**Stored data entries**

(** * tbtools scripts: merge-logs.py, process-devices.py, process-trace.py, util.py

    A shallow embedding of the four Python scripts and the properties
    their specification states about them.

    Conventions of the embedding.
    - A Python [str] is a Rocq [string]; a character is its code point,
      below 256.  In that range the regular expression class [\d] is
      '0'..'9' and [\s] is the white space of [str.isspace].
    - A Python exception is a value of [exn]; code that may raise
      returns a [result].
    - A text file opened for reading is the list of the lines that
      [readline] still has to return. *)

From Stdlib Require Import ZArith Ascii Lia ZifyNat.
From Stdlib Require String.
From stdpp Require Import gmap strings list fin_maps pretty sorting.

Ltac Zify.zify_post_hook ::= Z.to_euclidean_division_equations.

(** ** Exceptions *)

Inductive exn : Type :=
  | IndexError
  | KeyError
  | ValueError
  | TypeError
  | AttributeError.

Inductive result (A : Type) : Type :=
  | Ok (a : A)
  | Raise (e : exn).

Arguments Ok {A} a.
Arguments Raise {A} e.

#[export] Instance result_ret : MRet result := fun A a => Ok a.

#[export] Instance result_bind : MBind result := fun A B k r =>
  match r with
  | Ok a => k a
  | Raise e => Raise e
  end.

(** ** Characters and text *)

Definition code (c : ascii) : N := N_of_ascii c.

(** [\d] *)
Definition is_digit (c : ascii) : bool :=
  ((48 <=? code c) && (code c <=? 57))%N.

(** [\s], [str.isspace] *)
Definition is_space (c : ascii) : bool :=
  (((9 <=? code c) && (code c <=? 13)) ||
   ((28 <=? code c) && (code c <=? 32)) ||
   (code c =? 133) || (code c =? 160))%N.

Definition nl : ascii := ascii_of_N 10.

Definition is_nl (c : ascii) : bool := (code c =? 10)%N.

(** The longest prefix of [s] whose characters satisfy [p], and the rest. *)
Fixpoint span (p : ascii -> bool) (s : string) : string * string :=
  match s with
  | EmptyString => (EmptyString, EmptyString)
  | String c r =>
      if p c then let '(a, b) := span p r in (String c a, b)
      else (EmptyString, s)
  end.

(** [line.rstrip('\n')] *)
Fixpoint rstrip_nl (s : string) : string :=
  match s with
  | EmptyString => EmptyString
  | String c r =>
      match rstrip_nl r with
      | EmptyString => if is_nl c then EmptyString else String c EmptyString
      | r' => String c r'
      end
  end.

(** The lines of a text, each with its line break, as [readline] returns
    them one after another: a last line without a line break is a line
    too, and no line is empty. *)
Fixpoint lines_from (cur : string) (s : string) : list string :=
  match s with
  | EmptyString =>
      match cur with
      | EmptyString => []
      | _ => [cur]
      end
  | String c r =>
      if is_nl c then (cur +:+ String c EmptyString) :: lines_from EmptyString r
      else lines_from (cur +:+ String c EmptyString) r
  end.

(** [open(file, 'r')] on a file that holds [text]: the decoded content,
    its line breaks read as line feeds, as the text mode gives it *)
Definition open_ (text : string) : list string := lines_from EmptyString text.

(** ** The boundary pattern of merge-logs.py

    [re.compile(r"^\[\s*(\d+\.\d+)\]").match(line)].  The classes that
    follow one another in the pattern are disjoint, so the greedy match
    is the only one.  The result is [group(1)]. *)
Definition pattern_match (line : string) : option string :=
  match line with
  | String "["%char r0 =>
      let '(_, r1) := span is_space r0 in
      let '(d1, r2) := span is_digit r1 in
      match d1, r2 with
      | String _ _, String "."%char r3 =>
          let '(d2, r4) := span is_digit r3 in
          match d2, r4 with
          | String _ _, String "]"%char _ => Some (d1 +:+ "." +:+ d2)
          | _, _ => None
          end
      | _, _ => None
      end
  | _ => None
  end.

(** ** [float] on the text the pattern captures

    [float(s)] is the IEEE 754 binary64 number nearest to the decimal
    [s], ties to even.  A number that is not negative is modelled by its
    64 bits read as an integer: on such numbers the order and the
    equality of the floats are the order and the equality of the bits. *)

Definition round_half_even (n d : Z) : Z :=
  let q := (n / d)%Z in
  let r := (n mod d)%Z in
  if (2 * r <? d)%Z then q
  else if (d <? 2 * r)%Z then (q + 1)%Z
  else if Z.even q then q else (q + 1)%Z.

Definition float_inf : Z := (2047 * 2 ^ 52)%Z.

(** the bits of the binary64 nearest to [n / d], for [0 <= n] and [0 < d] *)
Definition binary64_of_ratio (n d : Z) : Z :=
  if (n =? 0)%Z then 0%Z
  else
    let l := (Z.log2 n - Z.log2 d)%Z in
    let fl := if (0 <=? l)%Z
              then (if (d * 2 ^ l <=? n)%Z then l else l - 1)%Z
              else (if (d <=? n * 2 ^ (- l))%Z then l else l - 1)%Z in
    let e := Z.max (fl - 52) (-1074) in
    let m := if (0 <=? e)%Z then round_half_even n (d * 2 ^ e)
             else round_half_even (n * 2 ^ (- e)) d in
    let bits := ((e + 1074) * 2 ^ 52 + m)%Z in
    if (float_inf <=? bits)%Z then float_inf else bits.

Definition digit_value (c : ascii) : Z := (Z.of_N (code c) - 48)%Z.

(** the number the digits of [s] spell, behind the digits of [acc] *)
Fixpoint digits_value (acc : Z) (s : string) : Z :=
  match s with
  | EmptyString => acc
  | String c r => digits_value (10 * acc + digit_value c) r
  end.

(** [float(s)] for [s] of the form digits, a point, digits *)
Definition float_of_decimal (s : string) : Z :=
  let '(d1, r) := span is_digit s in
  let d2 := match r with String _ r' => fst (span is_digit r') | EmptyString => EmptyString end in
  binary64_of_ratio (digits_value (digits_value 0 d1) d2)
                    (10 ^ Z.of_nat (String.length d2)).

(** ** Python lists *)

(** [l[i]] *)
Definition getitem {A : Type} (l : list A) (i : nat) : result A :=
  match l !! i with
  | Some x => Ok x
  | None => Raise IndexError
  end.

(** [l[i] = x] *)
Definition setitem {A : Type} (l : list A) (i : nat) (x : A) : result (list A) :=
  if decide (i < length l) then Ok (<[i:=x]> l) else Raise IndexError.

(** ** The heap queue of the Python library, after Lib/heapq.py

    A heap is a list [heap] with [heap[(k-1)//2] <= heap[k]] for every
    [0 < k].  The loops go down on a counter that is large enough at
    every call below: where it reaches 0 the loop's own test fails. *)

Module heapq.
Section heapq.
Context {A : Type} (lt : A -> A -> bool).

(** the loop of [_siftdown]: [while pos > startpos] *)
Fixpoint siftdown_loop (fuel : nat) (heap : list A) (newitem : A)
    (startpos pos : nat) : result (list A) :=
  match fuel with
  | 0 => setitem heap pos newitem
  | S fuel' =>
      if decide (startpos < pos) then
        let parentpos := (pos - 1) / 2 in
        parent ← getitem heap parentpos;
        if lt newitem parent then
          heap ← setitem heap pos parent;
          siftdown_loop fuel' heap newitem startpos parentpos
        else setitem heap pos newitem
      else setitem heap pos newitem
  end.

(** [_siftdown(heap, startpos, pos)] *)
Definition siftdown (heap : list A) (startpos pos : nat) : result (list A) :=
  newitem ← getitem heap pos;
  siftdown_loop pos heap newitem startpos pos.

(** the loop of [_siftup]: [while childpos < endpos]; it returns the
    heap and the leaf position reached *)
Fixpoint siftup_loop (fuel : nat) (heap : list A) (endpos pos childpos : nat)
    : result (list A * nat) :=
  match fuel with
  | 0 => Ok (heap, pos)
  | S fuel' =>
      if decide (childpos < endpos) then
        let rightpos := childpos + 1 in
        childpos ←
          (if decide (rightpos < endpos) then
             l ← getitem heap childpos;
             r ← getitem heap rightpos;
             Ok (if lt l r then childpos else rightpos)
           else Ok childpos);
        child ← getitem heap childpos;
        heap ← setitem heap pos child;
        siftup_loop fuel' heap endpos childpos (2 * childpos + 1)
      else Ok (heap, pos)
  end.

(** [_siftup(heap, pos)] *)
Definition siftup (heap : list A) (pos : nat) : result (list A) :=
  let endpos := length heap in
  let startpos := pos in
  newitem ← getitem heap pos;
  '(heap, pos) ← siftup_loop endpos heap endpos pos (2 * pos + 1);
  heap ← setitem heap pos newitem;
  siftdown heap startpos pos.

(** [heappush(heap, item)] *)
Definition heappush (heap : list A) (item : A) : result (list A) :=
  let heap := heap ++ [item] in
  siftdown heap 0 (length heap - 1).

(** [heappop(heap)]: the item popped and the heap left *)
Definition heappop (heap : list A) : result (A * list A) :=
  match last heap with
  | None => Raise IndexError
  | Some lastelt =>
      let heap := take (length heap - 1) heap in
      match heap with
      | [] => Ok (lastelt, heap)
      | returnitem :: _ =>
          heap ← setitem heap 0 lastelt;
          heap ← siftup heap 0;
          Ok (returnitem, heap)
      end
  end.
End heapq.
End heapq.

(** ** merge-logs.py *)

(** The tuple [(float, count, text)] that stands for a record. *)
Definition log_entry : Type := Z * nat * string.

Definition timestamp (e : log_entry) : Z := e.1.1.
Definition sequence (e : log_entry) : nat := e.1.2.
Definition text (e : log_entry) : string := e.2.

(** [a < b] on two such tuples: the first components that differ decide. *)
Definition entry_lt (a b : log_entry) : bool :=
  if negb (timestamp a =? timestamp b)%Z then (timestamp a <? timestamp b)%Z
  else if negb (sequence a =? sequence b)%nat then (sequence a <? sequence b)%nat
  else String.ltb (text a) (text b).

(** [if entry: heapq.heappush(heap, entry)]; the empty tuple is [None] *)
Definition push_pending (entry : option log_entry) (heap : list log_entry)
    : result (list log_entry) :=
  match entry with
  | Some e => heapq.heappush entry_lt heap e
  | None => Ok heap
  end.

(** The [while True] loop over one file, lines 17 to 36.  The match on
    [file] is [line = file.readline()]: the next line of the file, or
    the empty string at its end. *)
Fixpoint read_file (file : list string) (entry : option log_entry)
    (heap : list log_entry) (count : nat) : result (list log_entry * nat) :=
  match file with
  | [] =>
      (* readline returns the empty string *)
      heap ← push_pending entry heap;
      Ok (heap, count)
  | line :: file =>
      if decide (line = EmptyString) then
        heap ← push_pending entry heap;
        Ok (heap, count)
      else
        let line := rstrip_nl line in
        match pattern_match line with
        | Some group1 =>
            heap ← push_pending entry heap;
            let entry := Some (float_of_decimal group1, count, line) in
            read_file file entry heap (count + 1)
        | None =>
            match entry with
            | None => Raise IndexError
            | Some e =>
                let entry :=
                  Some (timestamp e, sequence e,
                        text e +:+ String nl EmptyString +:+ line) in
                read_file file entry heap count
            end
        end
  end.

(** [for file in files:], lines 15 to 36 *)
Fixpoint read_files (files : list (list string)) (heap : list log_entry)
    (count : nat) : result (list log_entry * nat) :=
  match files with
  | [] => Ok (heap, count)
  | file :: files =>
      '(heap, count) ← read_file file None heap count;
      read_files files heap count
  end.

(** [while heap: print(heapq.heappop(heap)[2])]; the result is what was
    printed, one text per [print] *)
Fixpoint drain (fuel : nat) (heap : list log_entry) : result (list string) :=
  match fuel, heap with
  | S fuel', _ :: _ =>
      '(e, heap) ← heapq.heappop entry_lt heap;
      out ← drain fuel' heap;
      Ok (text e :: out)
  | _, _ => Ok []
  end.

(** [merge_logs], called with the logs, each given by the text of its file *)
Definition merge_logs (logs : list string) : result (list string) :=
  let files := map open_ logs in
  '(heap, count) ← read_files files [] 0;
  drain (length heap) heap.

(** ** Values, rows and the csv module

    The values that occur in a row: a cell of the input is a [str];
    [csv.DictReader] gives [None] to a column the row is too short for,
    and the list of the cells beyond the header to the key [None];
    [convert_int] stores an [int].  A key of a row is [Some name] for
    the [str] [name], [None] for Python's [None]. *)

Inductive value : Type :=
  | VNone
  | VStr (s : string)
  | VInt (n : Z)
  | VList (l : list string).

#[export] Instance value_eq_dec : EqDecision value.
Proof. solve_decision. Defined.

Abbreviation key := (option string) (only parsing).
Abbreviation dict := (gmap (option string) value) (only parsing).

(** the truth value of [tmp] in [if tmp:] *)
Definition truthy (v : value) : bool :=
  match v with
  | VNone => false
  | VStr s => negb (String.eqb s "")
  | VInt n => negb (n =? 0)%Z
  | VList l => match l with [] => false | _ => true end
  end.

(** [fields[name]] *)
Definition dict_get (fields : dict) (name : key) : result value :=
  match fields !! name with
  | Some v => Ok v
  | None => Raise KeyError
  end.

(** [{key: row[key] for key in names if key in row}] *)
Definition project (names : list string) (row : dict) : dict :=
  foldl (fun d name =>
           match row !! Some name with
           | Some v => <[Some name := v]> d
           | None => d
           end) ∅ names.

**WHAT IS REQUIRED**
Your job is to return all lines above that hold the word "Fixpoint".

**ANSWER**
Fixpoint span (p : ascii -> bool) (s : string) : string * string :=
Fixpoint rstrip_nl (s : string) : string :=
Fixpoint lines_from (cur : string) (s : string) : list string :=
Fixpoint digits_value (acc : Z) (s : string) : Z :=
Fixpoint siftdown_loop (fuel : nat) (heap : list A) (newitem : A)
Fixpoint siftup_loop (fuel : nat) (heap : list A) (endpos pos childpos : nat)
Fixpoint read_file (file : list string) (entry : option log_entry)
Fixpoint read_files (files : list (list string)) (heap : list log_entry)
Fixpoint drain (fuel : nat) (heap : list log_entry) : result (list string) :=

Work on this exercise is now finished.